- Medtech Life Spine said Thursday it agreed to pay the government $5.5 million to settle allegations it used consulting fees and other payments to induce use of its devices. Life Spine allegedly spent more than $7 million on such fees and failed to fully comply with the reporting rules set out in the Physician Payment Sunshine Act, according to the Department of Justice.
- Executives Michael Butler, Life Spine's founder, president and CEO, and Richard Greiber, vice president of business development, settled for $375,000 and $115,000, respectively. Judge Jed Rakoff of the U.S. District Court for the Southern District of New York approved the settlement on Wednesday.
- Life Spine and its executives admitted to and accepted responsibility for certain allegations of misconduct but the company noted the government's complaint didn't question the quality, safety, or effectiveness of Life Spine products.

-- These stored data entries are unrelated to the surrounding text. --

(** * SecureAI: the configuration dashboard's masking preview and configuration
      state, and the format-preserving cipher of the SDK contract.

    The embedded code is [configuration-dashboard/src/App.tsx]:
    - the live preview of [renderMaskingStrategies] (the character masking
      engine as the repository implements it),
    - [defaultConfig], [updateConfig], [loadConfiguration],
      [resetConfiguration] and the change handlers of the five tabs.

    JavaScript strings are sequences of UTF-16 code units; a string is
    modelled as the list of its code units, each a natural number [N].
    JavaScript numbers are modelled by the integers and [NaN] (fractions
    and infinities are outside the model); an optional property is an
    [option].  What is proved of a count is proved of a whole number. *)

From Stdlib Require Import ZArith List Lia.
From Stdlib Require QArith.
From stdpp Require Import base option list gmap strings.

Local Open Scope Z_scope.

(** ** JavaScript strings *)

Module JsString.

Abbreviation codeunit := N (only parsing).
Abbreviation jsstring := (list N) (only parsing).

(** A string literal of the source: the code units of its characters. *)
Definition lit (s : string) : jsstring :=
  map Ascii.N_of_ascii (String.list_ascii_of_string s).

(** [String.prototype.length], as a JavaScript number. *)
Definition jslength (s : jsstring) : Z := Z.of_nat (length s).

(** The integer an index argument is clamped to: [min(max(i, 0), len)]. *)
Definition clampIndex (s : jsstring) (i : Z) : nat :=
  Z.to_nat (Z.min (Z.max i 0) (jslength s)).

(** [s.substring(a, b)]: both indices are clamped to [0, s.length] and
    swapped when [a > b]. *)
Definition substring (s : jsstring) (a b : Z) : jsstring :=
  let a' := clampIndex s a in
  let b' := clampIndex s b in
  let lo := Nat.min a' b' in
  let hi := Nat.max a' b' in
  firstn (hi - lo) (skipn lo s).

(** [s.substring(a)]: the end index defaults to [s.length]. *)
Definition substringFrom (s : jsstring) (a : Z) : jsstring :=
  substring s a (jslength s).

(** [s.repeat(count)]: a [RangeError] (here [None]) when [count < 0].
    An engine also raises [RangeError] when the result would be longer than
    its longest string; that limit is not modelled, so a result stated for
    a repeated string is the result of the code as long as the engine can
    hold it. *)
Definition jsrepeat (s : jsstring) (count : Z) : option jsstring :=
  if count <? 0 then None
  else Some (concat (replicate (Z.to_nat count) s)).

(** [s.split(sep)] for a one-unit separator: the pieces between the
    occurrences of [sep]; always at least one piece. *)
Fixpoint split (sep : codeunit) (s : jsstring) : list jsstring :=
  match s with
  | [] => [[]]
  | c :: rest =>
      if N.eqb c sep then [] :: split sep rest
      else match split sep rest with
           | piece :: pieces => (c :: piece) :: pieces
           | [] => [[c]]
           end
  end.

(** The number of occurrences of a code unit in a string. *)
Fixpoint occurrences (sep : codeunit) (s : jsstring) : nat :=
  match s with
  | [] => 0%nat
  | c :: rest => if N.eqb c sep then S (occurrences sep rest)
                 else occurrences sep rest
  end.

(** The code units the regular expression class [\s] matches. *)
Definition isWhiteSpace (c : codeunit) : bool :=
  ((9 <=? c) && (c <=? 13) || (c =? 32) || (c =? 160) || (c =? 5760)
   || (8192 <=? c) && (c <=? 8202) || (c =? 8232) || (c =? 8233)
   || (c =? 8239) || (c =? 8287) || (c =? 12288) || (c =? 65279))%N.

Definition HYPHEN : codeunit := 45%N.
Definition SPACE : codeunit := 32%N.
Definition LPAREN : codeunit := 40%N.
Definition RPAREN : codeunit := 41%N.
Definition SLASH : codeunit := 47%N.
Definition AT : codeunit := 64%N.

End JsString.

Import JsString.

(** ** The masking pattern (interface [MaskingPattern]) *)

(** The numbers a count can be in the model: [NaN] and the whole numbers.
    Outside the model: numbers with a fraction (which [substring] and
    [repeat] truncate), the infinities, whole numbers too large for a
    double to hold exactly, and the values of a loaded configuration that
    are not numbers at all. *)
Inductive jsnumber := NaN | Int (z : Z).

Inductive PatternType :=
  show_first | show_last | show_first_last | full_mask | custom.

Record MaskingPattern := {
  type : PatternType;
  showFirst : option jsnumber;
  showLast : option jsnumber;
  maskChar : jsstring;
  separator : option jsstring;
  preserveFormat : option bool
}.

(** [x || d] for an optional number: [undefined], [NaN] and [0] are falsy. *)
Definition orNumber (x : option jsnumber) (d : Z) : Z :=
  match x with
  | Some (Int z) => if z =? 0 then d else z
  | _ => d
  end.

(** [pattern.maskChar || '*']: the empty string is falsy. *)
Definition orMaskChar (m : jsstring) : jsstring :=
  match m with [] => lit "*" | _ => m end.

(** Truthiness of an optional boolean. *)
Definition truthy (b : option bool) : bool :=
  match b with Some true => true | _ => false end.

(** ** The live preview of [renderMaskingStrategies] *)

Module Preview.

(** [/[-\s()\/]/]: the characters removed when the format is not kept. *)
Definition isFormatChar (c : codeunit) : bool :=
  (c =? HYPHEN)%N || isWhiteSpace c || (c =? LPAREN)%N || (c =? RPAREN)%N
  || (c =? SLASH)%N.

(** [text.replace(/[-\s()\/]/g, '')]. *)
Definition stripFormat (s : jsstring) : jsstring :=
  filter (fun c => isFormatChar c = false) s.

(** [['-', ' ', '(', ')', '/'].includes(char)]. *)
Definition isRestoredSeparator (c : codeunit) : bool :=
  (c =? HYPHEN)%N || (c =? SPACE)%N || (c =? LPAREN)%N || (c =? RPAREN)%N
  || (c =? SLASH)%N.

(** The loop of the block "Restore format if preserving": [result] and
    [maskedIdx] are the loop's two variables.  ([for ... of] walks code
    points; the model walks code units, which differs on surrogate pairs
    only.) *)
Fixpoint restoreLoop (sample masked : jsstring) (maskedIdx : nat)
    (result : jsstring) : jsstring :=
  match sample with
  | [] => result
  | char :: rest =>
      if isRestoredSeparator char then
        restoreLoop rest masked maskedIdx (result ++ [char])
      else if (maskedIdx <? length masked)%nat then
        restoreLoop rest masked (S maskedIdx)
          (result ++ [nth maskedIdx masked 0%N])
      else restoreLoop rest masked maskedIdx result
  end.

(** The text the pattern works on: the sample itself, or the sample
    without its format characters when [preserveFormat] is falsy. *)
Definition workingText (pattern : MaskingPattern) (sample : jsstring)
    : jsstring :=
  if truthy (preserveFormat pattern) then sample else stripFormat sample.

(** The [if / else if] chain that computes [masked] from [text]. *)
Definition maskText (entity : string) (pattern : MaskingPattern)
    (text : jsstring) : option jsstring :=
  let maskChar := orMaskChar (maskChar pattern) in
  let textLen := jslength text in
  match type pattern with
  | full_mask => jsrepeat maskChar textLen
  | show_first =>
      let showFirst := orNumber (showFirst pattern) 0 in
      if textLen <=? showFirst then Some text
      else
        stars ← jsrepeat maskChar (textLen - showFirst);
        Some (substring text 0 showFirst ++ stars)
  | show_last =>
      let showLast := orNumber (showLast pattern) 0 in
      if textLen <=? showLast then Some text
      else
        stars ← jsrepeat maskChar (textLen - showLast);
        Some (stars ++ substringFrom text (textLen - showLast))
  | show_first_last =>
      let showFirst := orNumber (showFirst pattern) 0 in
      let showLast := orNumber (showLast pattern) 0 in
      if textLen <=? showFirst + showLast then Some text
      else
        let middleLen := textLen - showFirst - showLast in
        stars ← jsrepeat maskChar middleLen;
        Some (substring text 0 showFirst ++ stars
              ++ substringFrom text (textLen - showLast))
  | custom =>
      if bool_decide (entity = "EMAIL"%string) then
        match split AT text with
        | [localPart; domain] =>
            let showFirst := orNumber (showFirst pattern) 1 in
            stars ← jsrepeat maskChar
                      (Z.max 0 (jslength localPart - showFirst));
            Some (substring localPart 0 showFirst ++ stars
                  ++ [AT] ++ domain)
        | _ => Some text
        end
      else jsrepeat maskChar textLen
  end.

(** The whole preview computation for one sample: strip, mask, restore. *)
Definition mask (entity : string) (sample : jsstring)
    (pattern : MaskingPattern) : option jsstring :=
  let text := workingText pattern sample in
  masked ← maskText entity pattern text;
  if truthy (preserveFormat pattern) && bool_decide (text ≠ sample)
  then Some (restoreLoop sample masked 0 [])
  else Some masked.

(** Whether the mask in use is made of format characters, which the
    stripping step would remove from an already masked text. *)
Definition maskIsFormatChar (pattern : MaskingPattern) : bool :=
  existsb isFormatChar (orMaskChar (maskChar pattern)).

(** The table [samples] and its fallback ['Sample Text'].  (The source
    looks the entity up in an object literal: an entity named like a
    property every object inherits, such as "constructor", finds that
    property instead of the fallback; such names are outside the model.) *)
Definition samples (entity : string) : jsstring :=
  if bool_decide (entity = "CREDIT_CARD"%string) then lit "4532-1234-5678-9012"
  else if bool_decide (entity = "SSN"%string) then lit "123-45-6789"
  else if bool_decide (entity = "PHONE"%string) then lit "555-123-4567"
  else if bool_decide (entity = "EMAIL"%string) then lit "john.doe@company.com"
  else if bool_decide (entity = "PERSON"%string) then lit "John Smith"
  else if bool_decide (entity = "DATE_OF_BIRTH"%string) then lit "01/15/1985"
  else if bool_decide (entity = "ADDRESS"%string)
       then lit "123 Main Street, New York, NY"
  else lit "Sample Text".

(** What the preview shows after "Masked:" for an entity's strategy. *)
Definition livePreview (entity : string) (pattern : MaskingPattern)
    : option jsstring :=
  mask entity (samples entity) pattern.

End Preview.

Import Preview.

(** ** The configuration (interface [ConfigData]) *)

(** A floating-point setting the dashboard only stores: the rational it
    denotes, or [NaN] (what [parseFloat] gives for an unreadable entry). *)
Inductive jsfloat := FNaN | Float (q : QArith_base.Q).

Module PhiDetection.
Record t := {
  enabled : bool;
  confidence : jsfloat;
  entities : list string;
  realTimeDetection : bool
}.
(** An update object for this section: the properties it carries. *)
Record updates := {
  u_enabled : option bool;
  u_confidence : option jsfloat;
  u_entities : option (list string);
  u_realTimeDetection : option bool
}.
Definition no_updates : updates := Build_updates None None None None.
(** [{ ...prev, ...updates }]. *)
Definition spread (prev : t) (u : updates) : t :=
  {| enabled := default (enabled prev) (u_enabled u);
     confidence := default (confidence prev) (u_confidence u);
     entities := default (entities prev) (u_entities u);
     realTimeDetection :=
       default (realTimeDetection prev) (u_realTimeDetection u) |}.
End PhiDetection.

Module Strategy.
Record t := {
  enabled : bool;
  pattern : MaskingPattern;
  context : list string;
  description : option string
}.
End Strategy.

Module AuditSettings.
Record t := {
  enabled : bool;
  logLevel : string;
  retentionDays : jsnumber;
  realTimeAlerts : bool
}.
Record updates := {
  u_enabled : option bool;
  u_logLevel : option string;
  u_retentionDays : option jsnumber;
  u_realTimeAlerts : option bool
}.
Definition no_updates : updates := Build_updates None None None None.
Definition spread (prev : t) (u : updates) : t :=
  {| enabled := default (enabled prev) (u_enabled u);
     logLevel := default (logLevel prev) (u_logLevel u);
     retentionDays := default (retentionDays prev) (u_retentionDays u);
     realTimeAlerts := default (realTimeAlerts prev) (u_realTimeAlerts u) |}.
End AuditSettings.

Module RolePermissions.
Record t := {
  phiAccess : string;
  canDecrypt : bool;
  canGeneratePDF : bool;
  allowedEntities : list string
}.
End RolePermissions.
Lemma cancel_promises_lookup (ts : list TimerTask) (m : promises) p :
  foldr cancel_promise m ts !! p =
    if decide (m !! p = Some None /\ p ∈ omap (promise (CB := CB)) ts)
    then Some (Some (PBool false)) else m !! p.
Proof.
  induction ts as [|t ts IH]; cbn.
  - rewrite decide_False; [done|set_solver].
  - unfold cancel_promise at 1. destruct (promise t) as [q|]; [|done].
    set (m' := foldr cancel_promise m ts) in *. unfold set_promise.
    destruct (decide (q = p)) as [->|Hne].
    + destruct (decide (m !! p = Some None)) as [Hm|Hm].
      * rewrite (decide_True (P := _ /\ p ∈ p :: _)) by set_solver.
        case_decide; rewrite IH; [by rewrite IH|]. rewrite Hm. apply lookup_insert_eq.
      * rewrite (decide_False (P := _ /\ p ∈ p :: _)) by tauto.
        rewrite decide_False in IH by tauto. rewrite IH.
        destruct (m !! p) as [[v|]|]; done.
    + assert (match m' !! q with
              | Some None => Some (<[q := Some (PBool false)]> m') | _ => None end = None \/
              match m' !! q with
              | Some None => Some (<[q := Some (PBool false)]> m') | _ => None end
              = Some (<[q := Some (PBool false)]> m')) as [->| ->]
        by (destruct (m' !! q) as [[]|]; auto);
        rewrite ?lookup_insert_ne by done; rewrite IH; repeat case_decide; set_solver.
Qed.

Lemma active_promise s p :
  p ∈ omap (promise (CB := CB)) (map_to_list (active_tasks_ s)).*2 ->
  exists i, holder s (inl i) p.
Proof.
  intros (t & Ht & Hp)%list_elem_of_omap.
  apply list_elem_of_fmap in Ht as ([i t'] & -> & Hin%elem_of_map_to_list). cbn.
  by exists i, t'.
Qed.
(** [pending_timers_] holds the timers not cancelled and not yet dispatched, and the
    one whose callback runs; [active_callbacks_] counts that one while it runs. *)
Record inv (n : nat) (s : state) : Prop := {
  inv_next : next_id_ s = Z.of_nat n;
  inv_core : core_inv id same_task idf n (tasks_queue_ s) (active_tasks_ s);
  inv_callback : forall t ph, in_callback s = Some (t, ph) ->
    (exists k, (k < n)%nat /\ id t = idf k) /\ active_tasks_ s !! id t = None;
  inv_pending : pending_timers_ s = live_ids s ∪ callback_ids s;
  inv_count : active_callbacks_ s =
    match in_callback s with Some (_, Running) => 1 | _ => 0 end;
}.

Definition live_entry (t : TimerTask) : option (entry CB) :=
  if is_cancelled t then None else Some (Entry (expiry_time t) (callback t)).

Definition pending_of (s : state) : gmap Z (entry CB) := omap live_entry (active_tasks_ s).

Lemma graceful_pending_lookup s i e :
  pending_of s !! i = Some e <->
  exists t, active_tasks_ s !! i = Some t /\ is_cancelled t = false /\
    e = Entry (expiry_time t) (callback t).
Proof.
  unfold pending_of, live_entry. rewrite lookup_omap.
  destruct (active_tasks_ s !! i) as [t|]; cbn; [|by split; [|intros (? & ? & _)]].
  destruct (is_cancelled t) eqn:E.
  - split; [done|]. intros (t' & [= <-] & ? & _). congruence.
  - split; [intros [= <-]; eauto|]. by intros (t' & [= <-] & _ & ->).
Qed.

Lemma elem_of_live_ids s i :
  i ∈ live_ids s <-> exists t, active_tasks_ s !! i = Some t /\ is_cancelled t = false.
Proof.
  unfold live_ids. rewrite elem_of_dom. split.
  - intros [t Ht]. apply map_lookup_filter_Some in Ht. eauto.
  - intros (t & ? & ?). exists t. by apply map_lookup_filter_Some.
Qed.

Lemma graceful_add_ok n now ms cb s :
  (n < max_ids)%nat -> inv n s -> should_exit s = false -> running_ s = true ->
  exists s', addNonBlockingTimer now ms cb s = (idf n, s') /\ inv (S n) s' /\
    running_ s' = true /\
    pending_of s' = <[idf n := Entry (now + ns_of_ms ms) cb]> (pending_of s).
Proof.
  intros Hn%max_ids_lt I He Hr. unfold addNonBlockingTimer. rewrite He, Hr, (inv_next _ _ I).
  unfold INT_MAX in Hn. rewrite wrapS_small by lia. cbn.
  eexists. split; [done|]. split; [|split; [done|]].
  - split; cbn.
    + lia.
    + eapply core_push; [tc_solve|apply I|done].
    + intros t ph Hc. destruct (inv_callback _ _ I _ _ Hc) as [(k & ? & Hk) Hnone].
      split; [exists k; split; [lia|done]|].
      rewrite lookup_insert_ne; [done|]. rewrite Hk. unfold idf. lia.
    + rewrite (inv_pending _ _ I). unfold callback_ids; cbn.
      apply set_eq. intros i. rewrite !elem_of_union, !elem_of_live_ids; cbn.
      rewrite elem_of_singleton. setoid_rewrite lookup_insert.
      destruct (decide (Z.of_nat n + 1 = i)) as [<-|Hne]; [|naive_solver].
      split; [|by auto]. intros _. left. by eexists.
    + apply I.
  - apply map_eq. intros i. apply option_eq. intros e.
    rewrite lookup_insert, !graceful_pending_lookup; cbn. setoid_rewrite lookup_insert.
    unfold idf. case_decide; [naive_solver|]. by rewrite graceful_pending_lookup.
Qed.

Lemma graceful_cancel_ok n i s b s' :
  inv n s -> cancelTimer i s = (b, s') ->
  inv n s' /\ running_ s' = running_ s /\ pending_of s' = delete i (pending_of s) /\
  b = bool_decide (is_Some (active_tasks_ s !! i)).
Proof.
  intros I. unfold cancelTimer. destruct (active_tasks_ s !! i) as [t|] eqn:E; intros [= <- <-].
  - split; [|split; [done|split; [|done]]].
    + split; cbn; [apply I| | | |apply I].
      * eapply core_update; [tc_solve|apply I|done|]. unfold same_task. cbn. done.
      * intros t' ph Hc. destruct (inv_callback _ _ I _ _ Hc) as [? Hnone].
        split; [done|]. rewrite lookup_insert_ne; [done|congruence].
      * rewrite (inv_pending _ _ I). apply set_eq. intros j.
        rewrite elem_of_difference, !elem_of_union, !elem_of_live_ids, elem_of_singleton; cbn.
        setoid_rewrite lookup_insert. unfold callback_ids; cbn.
        destruct (decide (i = j)) as [->|Hne]; [|naive_solver].
        split; [naive_solver|]. intros [(t' & [= <-] & [=])|Hj].
        destruct (in_callback s) as [[t' ph]|] eqn:Ec; [|set_solver].
        apply elem_of_singleton in Hj as ->.
        destruct (inv_callback _ _ I _ _ Ec) as [_ ?]. congruence.
    + apply map_eq. intros j. apply option_eq. intros e.
      rewrite lookup_delete_Some, !graceful_pending_lookup; cbn. setoid_rewrite lookup_insert.
      destruct (decide (i = j)) as [->|].
      * split; [|by intros [? _]]. intros (t' & [= <-] & ? & _). done.
      * split; [by intros (t' & ? & ? & ?); eauto|]. intros (_ & t' & ? & ? & ?). eauto.
  - split_and!; [done|done| |done]. rewrite delete_id; [done|].
    unfold pending_of. by rewrite lookup_omap, E.
Qed.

The DOJ sued Huntley, Illinois-based Life Spine in July, alleging the privately held company paid kickbacks to surgeons in violation of the Anti-Kickback Statute.
The government alleged Life Spine failed to report some of the $7 million it paid to surgeons from 2012 to 2018, putting it in violation of the Physician Payment Sunshine Act. The surgeons who received the kickbacks accounted for approximately half of Life Spine's domestic sales of spinal products from 2012 through 2018, the government said.
The company admitted it entered into agreements between 2012 and 2018 with dozens of surgeons and paid these surgeons, and entities owned in whole or in part by the surgeons, millions in consulting fees, royalties and intellectual property acquisition payments. Most of the surgeons who received these payments substantially increased their usage of Life Spine products as a result of these agreements, according to the settlement agreement.
LifeSpine also acknowledged it compared its payments to each surgeon to their purchases of its devices and calculated the return on investment on Life Spine's payments to each of these surgeons, sorting the surgeons from highest to lowest ROI. It also admitted that when the surgeons' usage decreased, senior sales managers would contact the surgeons, or their distributors, to encourage the surgeons to use Life Spine products more frequently.
For his part, Butler accepted responsibility for identifying and retaining some of the surgeons who were also paid consultants for the company and would contact the surgeons or their distributors to urge more frequent use of Life Spine products when the surgeons' use decreased.
And Greibler admitted he was one of the managers responsible for reviewing the qualifications of, selecting, and approving surgeons who served as company paid consultants. He also admitted he was one of the company managers who signed an intellectual property purchase agreement for a static compression plate owned by a company associated with a surgeon who accounted for more than $3.7 million in Life Spine product sales between 2012 and 2016.
Life Spine's devices, used to surgically treat spine disorders, are now sold in 30 countries, including Vietnam and parts of South America, part of a global expansion the company touted earlier this year even as it was being sued by the government.
The company received 510(k) clearance in late July for the 8mm to 10mm widths of its Prolift Expandable Spacer System.